# Task to carry out
For the material below, return exactly the lines starting at the line containing "The module-level constant" and ending at the line containing "function that calls it. *)", both ends included, and no others.

# Data for this exercise
(** * DAC lookup-table generators: a shallow embedding and its properties

    The repository holds three Python scripts that compute lookup tables
    (LUTs) for a 12-bit DAC:

    - [src/generate.py]: the generators [generate_sine_lut],
      [generate_sawtooth_lut], [generate_triangle_lut] and the audio path
      [process_wav_file] with its sine placeholder;
    - [src/Practical_4/generate_LUT_vals.py]: the 128-sample arrays [sine],
      [saw] and [triangle];
    - [src/Practical_4/wav_LUT_vals.py]: a third script, whose text Python
      does not accept (line 18); none of its statements runs, and only the
      two built-in operations its main loop is written with are modelled.

    Modelling conventions.  A numpy floating-point array is a [list R]:
    binary64 (and binary32) arithmetic is idealised as real arithmetic, and
    [astype(int)] is truncation toward zero.  Integer arrays are [list Z],
    sample counts and lengths are [nat] (numpy refuses a negative count).
    The module-level constant [RESOLUTION] of [generate.py] is read by every
    generator; the generators below take it as their first argument [res],
    and [RESOLUTION] is the value the script binds.  Python exceptions are
    the [Raise] case of [result]; text written to standard output is a list
    of [message]s.  What [wavfile.read] finds on disk is an argument of the
    function that calls it. *)

From Stdlib Require Import Ascii String DecimalString.
From Stdlib Require Import Reals Lra Lia ZArith List Bool Psatz.
Import ListNotations.

Open Scope R_scope.

Set Warnings "-abstract-large-number".

(** ** Exceptions and results *)

Inductive exn : Type :=
| ValueError (msg : string)
| ZeroDivisionError
| IndexError
| OSError.

Inductive result (A : Type) : Type :=
| Ok (a : A)
| Raise (e : exn).

Arguments Ok {A} a.
Arguments Raise {A} e.

(** ** Standard output and the script monad

    A script step yields a value or an exception, together with the lines
    it printed; what was printed before an exception stays printed.  The
    interpolated numbers of informational lines are left out: a line is its
    format text, and the error line of an [except] clause also carries the
    source and the exception. *)

Inductive message : Type :=
| Line (text : string)
| ErrorLine (source : string) (e : exn).

Definition io (A : Type) : Type := (result A * list message)%type.

Definition ret {A : Type} (a : A) : io A := (Ok a, []).

Definition lift {A : Type} (r : result A) : io A := (r, []).

Definition print (m : message) : io unit := (Ok tt, [m]).

Definition bind {A B : Type} (c : io A) (k : A -> io B) : io B :=
  match c with
  | (Ok a, out) => let (r, out') := k a in (r, out ++ out')
  | (Raise e, out) => (Raise e, out)
  end.

(** [try: body except Exception as e: handler e]. *)
Definition try_except {A : Type} (body : io A) (handler : exn -> io A) : io A :=
  match body with
  | (Ok a, out) => (Ok a, out)
  | (Raise e, out) => let (r, out') := handler e in (r, out ++ out')
  end.

Notation "x <- c ;; k" := (bind c (fun x => k))
  (at level 61, c at next level, right associativity).
Notation "c ;;; k" := (bind c (fun _ => k))
  (at level 61, right associativity).

(** ** The Python built-ins the scripts call *)

Module Python.

(** [str(v)] for an integer. *)
Definition str (v : Z) : string := NilZero.string_of_int (Z.to_int v).

(** [sep.join(items)]. *)
Fixpoint join (sep : string) (items : list string) : string :=
  match items with
  | [] => EmptyString
  | s :: rest =>
      match rest with
      | [] => s
      | _ :: _ => (s ++ sep ++ join sep rest)%string
      end
  end.

Fixpoint spaces (n : nat) : string :=
  match n with
  | O => EmptyString
  | S k => String " "%char (spaces k)
  end.

(** The format [{val:4d}]: decimal digits, right-aligned in at least four
    columns. *)
Definition format_4d (v : Z) : string :=
  (spaces (4 - String.length (str v)) ++ str v)%string.

(** [range(0, stop, step)] for [step >= 1]. *)
Definition range_step (stop step : nat) : list nat :=
  map (fun j => (j * step)%nat) (seq 0 ((stop + (step - 1)) / step)).

(** The line break. *)
Definition newline : string := String (ascii_of_nat 10) EmptyString.

End Python.

(** ** The numpy operations the scripts call *)

Module Numpy.

(** [x.astype(int)] on a float: the fractional part is dropped. *)
Definition astype_int (x : R) : Z :=
  if Rle_dec 0 x then Int_part x else (- Int_part (- x))%Z.

(** [np.linspace(start, stop, num, endpoint)]:
    [step = (stop - start) / div] with [div = num - 1] or [num];
    [y = arange(num) * step + start]; with [endpoint] and [num > 1] the
    last element is overwritten by [stop]. *)
Definition linspace (start stop : R) (num : nat) (endpoint : bool) : list R :=
  let div := if endpoint then (num - 1)%nat else num in
  let delta := stop - start in
  let y :=
    map (fun i : nat =>
           if (0 <? div)%nat then INR i * (delta / INR div) + start
           else INR i * delta + start)
        (seq 0 num) in
  if endpoint && (1 <? num)%nat then removelast y ++ [stop] else y.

# Exercise solution
    The module-level constant [RESOLUTION] of [generate.py] is read by every
    generator; the generators below take it as their first argument [res],
    and [RESOLUTION] is the value the script binds.  Python exceptions are
    the [Raise] case of [result]; text written to standard output is a list
    of [message]s.  What [wavfile.read] finds on disk is an argument of the
    function that calls it. *)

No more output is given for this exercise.